Tonight's dinner was quick and simple and tasty. We jazzed it up by using some mushroom-mascarpone ravioli from Trader Joe's, but they tasted kind of processed so I'd make it again with cheese ravioli instead. I also reduced the amount of olive oil, which was a good idea. Thanks to Mrs. Rowland for the pasta strainer and to Mr. & Mrs. Ackley for the new cooking utensils :)
Cheese Ravioli with Toasted Walnuts
Real Simple, 11/07
1 14- to 16-ounce package cheese ravioli (frozen or fresh)
1/3 cup olive oil
1 clove garlic, sliced
1 cup (2 ounces) walnuts, roughly chopped
2 teaspoons lemon juice
Kosher salt and pepper
1/2 cup fresh flat-leaf parsley, chopped
1/4 cup grated Parmesan
Cook the ravioli according to the package directions. Drain, reserving 3 tablespoons of the cooking water.

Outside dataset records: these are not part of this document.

(** * HyperFixi usage scanner: a shallow embedding of [hyperfixi/scanner.py]

    The scanner extracts hyperscript snippets from template text with a
    fixed catalogue of regular expressions, classifies every snippet
    (commands, blocks, positional flag) and folds the classifications per
    file and per directory tree.

    Text is modelled over the code points U+0000..U+00FF (one [ascii] per
    code point); the character classes below are Python's [str] classes
    restricted to that range. *)

From Stdlib Require Import Ascii String List NArith Bool Lia.
From stdpp Require Import gmap strings list sorting.

(** ** Characters *)

Module Chr.

Definition code (c : ascii) : N := N_of_ascii c.

Definition between (lo hi : N) (c : ascii) : bool :=
  ((lo <=? code c) && (code c <=? hi))%N.

(** [\d] on [str] patterns: the decimal digits. *)
Definition is_digit (c : ascii) : bool := between 48 57 c.

(** [str.isalnum] on Latin-1: letters, digits, and the superscript and
    fraction code points that carry a numeric value. *)
Definition is_alnum (c : ascii) : bool :=
  between 48 57 c || between 65 90 c || between 97 122 c
  || (code c =? 170)%N || between 178 179 c || (code c =? 181)%N
  || between 185 186 c || between 188 190 c
  || between 192 214 c || between 216 246 c || between 248 255 c.

(** [\w]: alphanumeric or underscore. *)
Definition is_word (c : ascii) : bool := is_alnum c || (code c =? 95)%N.

(** [\s] and [str.isspace]. *)
Definition is_space (c : ascii) : bool :=
  between 9 13 c || between 28 32 c || (code c =? 133)%N || (code c =? 160)%N.

(** [str.lower] on one code point. *)
Definition lower (c : ascii) : ascii :=
  if between 65 90 c || between 192 214 c || between 216 222 c
  then ascii_of_N (code c + 32) else c.

End Chr.

(** ** Text *)

Abbreviation text := (list ascii).

Definition chars (s : string) : text := list_ascii_of_string s.
Definition str (t : text) : string := string_of_list_ascii t.

Definition lower_text (t : text) : text := map Chr.lower t.

(** [str.lower()] *)
Definition lower (s : string) : string := str (lower_text (chars s)).

Fixpoint lstrip (t : text) : text :=
  match t with
  | c :: t' => if Chr.is_space c then lstrip t' else t
  | [] => []
  end.

Definition rstrip (t : text) : text := rev (lstrip (rev t)).

(** [str.strip()] with no argument. *)
Definition strip (t : text) : text := rstrip (lstrip t).

Fixpoint starts_with (p t : text) : bool :=
  match p, t with
  | [], _ => true
  | a :: p', b :: t' => if Ascii.eqb a b then starts_with p' t' else false
  | _ :: _, [] => false
  end.

(** [p in t] on strings: [p] occurs in [t] as a contiguous run. *)
Fixpoint contains (p t : text) : bool :=
  starts_with p t ||
  match t with
  | [] => false
  | _ :: t' => contains p t'
  end.

(** ** The regular-expression fragment used by the catalogue

    Python's [re] is a backtracking matcher. Every quantifier in the
    catalogue applies to a single-character class, so the fragment is:
    classes, bounded repetition of a class (greedy or lazy), the word
    boundary, concatenation and ordered alternation. *)

Module Re.

Inductive cset : Type :=
| CDot                      (* .                      *)
| CLit (c : ascii)          (* a literal character    *)
| CDigit                    (* \d                     *)
| CWord                     (* \w                     *)
| CSpace                    (* \s                     *)
| COr (a b : cset)          (* [ab]                   *)
| CNot (a : cset).          (* [^a]                   *)

Inductive re : Type :=
| Eps
| One (cs : cset)
| Rep (greedy : bool) (lo : nat) (hi : option nat) (cs : cset)
| Bnd                       (* \b *)
| Cat (a b : re)
| Alt (a b : re).

Record flags := { ignorecase : bool; dotall : bool }.

(** A compiled pattern. Every pattern of the catalogue has exactly one
    capture group, always on the matching path: what precedes it, the
    group, what follows it. *)
Record pattern := { fl : flags; pre : re; grp : re; post : re }.

Fixpoint mem (f : flags) (cs : cset) (c : ascii) : bool :=
  match cs with
  | CDot => dotall f || negb (Ascii.eqb c "010")
  | CLit l => if ignorecase f then Ascii.eqb (Chr.lower c) (Chr.lower l)
              else Ascii.eqb c l
  | CDigit => Chr.is_digit c
  | CWord => Chr.is_word c
  | CSpace => Chr.is_space c
  | COr a b => mem f a c || mem f b c
  | CNot a => negb (mem f a c)
  end.

(** A position in the subject: the character just before it (if any)
    and the text from it on. *)
Record cursor := { before : option ascii; rest : text }.

Definition word_before (k : cursor) : bool :=
  match before k with Some c => Chr.is_word c | None => false end.
Definition word_after (k : cursor) : bool :=
  match rest k with c :: _ => Chr.is_word c | [] => false end.
Definition at_boundary (k : cursor) : bool :=
  xorb (word_before k) (word_after k).

(** All the cursors reachable by consuming 0, 1, 2, ... characters of
    the class, shortest first. *)
Fixpoint spans (p : ascii -> bool) (b : option ascii) (s : text) : list cursor :=
  {| before := b; rest := s |} ::
  match s with
  | c :: s' => if p c then spans p (Some c) s' else []
  | [] => []
  end.

Definition window (lo : nat) (hi : option nat) (l : list cursor) : list cursor :=
  match hi with
  | Some h => take (S h - lo) (drop lo l)
  | None => drop lo l
  end.

(** [run f r k]: the cursors at which [r] can stop when started at [k],
    in the order a backtracking matcher tries them. *)
Fixpoint run (f : flags) (r : re) (k : cursor) : list cursor :=
  match r with
  | Eps => [k]
  | One cs =>
      match rest k with
      | c :: s' => if mem f cs c then [{| before := Some c; rest := s' |}] else []
      | [] => []
      end
  | Rep greedy lo hi cs =>
      let w := window lo hi (spans (mem f cs) (before k) (rest k)) in
      if greedy then rev w else w
  | Bnd => if at_boundary k then [k] else []
  | Cat a b => flat_map (run f b) (run f a k)
  | Alt a b => run f a k ++ run f b k
  end.

(** What was consumed between two cursors of the same subject. *)
Definition consumed (k k' : cursor) : text :=
  take (length (rest k) - length (rest k')) (rest k).

(** A match: the text of group 1 and the length of the whole match. *)
Record mtch := { group1 : text; span : nat }.

(** Every way the pattern matches at [k], in backtracking order. *)
Definition attempts (p : pattern) (k : cursor) : list mtch :=
  flat_map (fun k1 =>
    flat_map (fun k2 =>
      map (fun k3 => {| group1 := consumed k1 k2;
                        span := length (consumed k k3) |})
          (run (fl p) (post p) k2))
      (run (fl p) (grp p) k1))
    (run (fl p) (pre p) k).

Fixpoint first_advancing (l : list mtch) : option mtch :=
  match l with
  | [] => None
  | m :: l' => match span m with O => first_advancing l' | S _ => Some m end
  end.

(** The match the engine reports at [k]; with [must_advance] an empty
    match is rejected and the engine backtracks. *)
Definition match_at (must_advance : bool) (p : pattern) (k : cursor) : option mtch :=
  if must_advance then first_advancing (attempts p k) else head (attempts p k).

(** [Pattern.search]: the leftmost match. *)
Fixpoint search_from (p : pattern) (b : option ascii) (s : text) : option mtch :=
  match match_at false p {| before := b; rest := s |} with
  | Some m => Some m
  | None =>
      match s with
      | c :: s' => search_from p (Some c) s'
      | [] => None
      end
  end.

Definition search (p : pattern) (s : text) : option mtch := search_from p None s.

(** [Pattern.finditer]: successive non-overlapping matches, left to
    right. [skip] counts the characters still covered by the previous
    match. After an empty match the engine retries the same position
    for a non-empty one. *)
Fixpoint scan (p : pattern) (b : option ascii) (s : text) (skip : nat) : list mtch :=
  let next n :=
    match s with
    | c :: s' => scan p (Some c) s' n
    | [] => []
    end in
  match skip with
  | S n => next n
  | O =>
      let k := {| before := b; rest := s |} in
      match match_at false p k with
      | None => next O
      | Some m =>
          match span m with
          | S n => m :: next n
          | O =>
              m :: match match_at true p k with
                   | Some m' => m' :: next (pred (span m'))
                   | None => next O
                   end
          end
      end
  end.

Definition finditer (p : pattern) (s : text) : list mtch := scan p None s 0.

(** Pattern syntax helpers. *)
Definition lit (s : string) : re :=
  fold_right (fun c r => Cat (One (CLit c)) r) Eps (chars s).
Definition star (cs : cset) : re := Rep true 0 None cs.
Definition plus (cs : cset) : re := Rep true 1 None cs.
Definition opt (cs : cset) : re := Rep true 0 (Some 1) cs.
Definition lazy_star (cs : cset) : re := Rep false 0 None cs.
Definition seq (l : list re) : re := fold_right Cat Eps l.
Fixpoint alts (l : list re) : re :=
  match l with
  | [] => Eps
  | [r] => r
  | r :: l' => Alt r (alts l')
  end.

End Re.

(** ** Pattern catalogue *)

Import Re.

Definition dq : ascii := "034"%char.   (* double quote *)
Definition sq : ascii := "039"%char.   (* single quote *)
Definition bq : ascii := "096"%char.   (* backtick *)

Definition plain : flags := {| ignorecase := false; dotall := false |}.
Definition DOTALL : flags := {| ignorecase := false; dotall := true |}.
Definition IGNORECASE : flags := {| ignorecase := true; dotall := false |}.
Definition DOTALL_IGNORECASE : flags := {| ignorecase := true; dotall := true |}.

Definition ws_star : re := star CSpace.
Definition ws_plus : re := plus CSpace.
Definition quote_class : cset := COr (CLit sq) (CLit dq).

(** An attribute carrier: the name, an opening quote [q], any run of
    characters other than [q] (group 1), the closing quote. *)
Definition attr_pattern (name : string) (q : ascii) : pattern :=
  {| fl := plain;
     pre := seq [lit name; One (CLit q)];
     grp := star (CNot (CLit q));
     post := One (CLit q) |}.

(** [\{%\s*tag\s+Q([^Q]+)Q\s*%\}] *)
Definition simple_tag_pattern (tag : string) (q : ascii) : pattern :=
  {| fl := plain;
     pre := seq [lit "{%"; ws_star; lit tag; ws_plus; One (CLit q)];
     grp := plus (CNot (CLit q));
     post := seq [One (CLit q); ws_star; lit "%}"] |}.

Definition HYPERSCRIPT_PATTERNS : list pattern :=
  [ (* Standard attributes *)
    attr_pattern "_=" dq;
    attr_pattern "_=" sq;
    attr_pattern "_=" bq;
    (* JSX patterns *)
    {| fl := plain;
       pre := seq [lit "_={"; One (CLit bq)];
       grp := plus (CNot (CLit bq));
       post := seq [One (CLit bq); lit "}"] |};
    {| fl := plain;
       pre := seq [lit "_={"; One quote_class];
       grp := plus (CNot quote_class);
       post := seq [One quote_class; lit "}"] |};
    (* data-hs variant *)
    attr_pattern "data-hs=" dq;
    attr_pattern "data-hs=" sq;
    (* Django block tag *)
    {| fl := DOTALL;
       pre := seq [lit "{%"; ws_star; lit "hs"; ws_star; lit "%}"];
       grp := lazy_star CDot;
       post := seq [lit "{%"; ws_star; lit "endhs"; ws_star; lit "%}"] |};
    (* Django simple tags *)
    simple_tag_pattern "hs_attr" dq;
    simple_tag_pattern "hs_attr" sq;
    simple_tag_pattern "hs_script" dq;
    simple_tag_pattern "hs_script" sq;
    (* Script tags *)
    {| fl := DOTALL_IGNORECASE;
       pre := seq [lit "<script"; star (CNot (CLit ">")); lit "type=";
                   opt quote_class; lit "text/hyperscript"; opt quote_class;
                   star (CNot (CLit ">")); lit ">"];
       grp := lazy_star CDot;
       post := lit "</script>" |} ].

(** [\b(w1|w2|...)\b], case-insensitive. *)
Definition keyword_pattern (words : list string) : pattern :=
  {| fl := IGNORECASE; pre := Bnd; grp := alts (map lit words); post := Bnd |}.

Definition COMMAND_PATTERN : pattern :=
  keyword_pattern
    ["toggle"; "add"; "remove"; "removeClass"; "show"; "hide"; "set"; "get";
     "put"; "append"; "take"; "increment"; "decrement"; "log"; "send";
     "trigger"; "wait"; "transition"; "go"; "call"; "focus"; "blur"; "return"].

(** A block pattern without a group of its own is given the empty group
    at its end; only [search]'s success is ever read from these. *)
Definition bare_keyword (w : string) : pattern :=
  {| fl := IGNORECASE; pre := seq [Bnd; lit w; Bnd]; grp := Eps; post := Eps |}.

Definition repeat_count : re :=
  alts [plus CDigit;
        Cat (One (CLit ":")) (plus CWord);
        Cat (One (CLit "$")) (plus CWord);
        plus (COr CWord (CLit "."))].

Definition REPEAT_PATTERN : pattern :=
  {| fl := IGNORECASE;
     pre := seq [Bnd; lit "repeat"; ws_plus];
     grp := repeat_count;
     post := seq [ws_plus; lit "time"; opt (CLit "s"); Bnd] |}.

Definition FOR_PATTERN : pattern :=
  {| fl := IGNORECASE;
     pre := seq [Bnd; lit "for"; ws_plus];
     grp := alts [lit "each"; lit "every"];
     post := Bnd |}.

(** The dict, in insertion order. *)
Definition BLOCK_PATTERNS : list (string * pattern) :=
  [ ("if", bare_keyword "if");
    ("unless", bare_keyword "unless");
    ("repeat", REPEAT_PATTERN);
    ("for", FOR_PATTERN);
    ("while", bare_keyword "while");
    ("fetch", bare_keyword "fetch");
    ("async", bare_keyword "async") ].

Definition POSITIONAL_PATTERN : pattern :=
  keyword_pattern ["first"; "last"; "next"; "previous"; "closest"; "parent"].

(** ** Usage records *)

Record FileUsage := {
  commands : gset string;
  blocks : gset string;
  positional : bool
}.

(** [FileUsage()] *)
Definition FileUsage_new : FileUsage :=
  {| commands := ∅; blocks := ∅; positional := false |}.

Heat the oil in a medium skillet over medium heat. Add the garlic and walnuts. Cook, stirring, until the nuts are lightly toasted and fragrant, about 5 minutes. Stir in the lemon juice, 1/2 teaspoon salt, 1/4 teaspoon pepper, the parsley, and the reserved cooking water. Add the ravioli and toss to coat. Divide among individual plates and sprinkle with the Parmesan.
Substitution: For a hit of vegetables and a change of pace, use pumpkin or butternut-squash ravioli instead of cheese-filled. You can also replace the walnuts with pecans or almonds.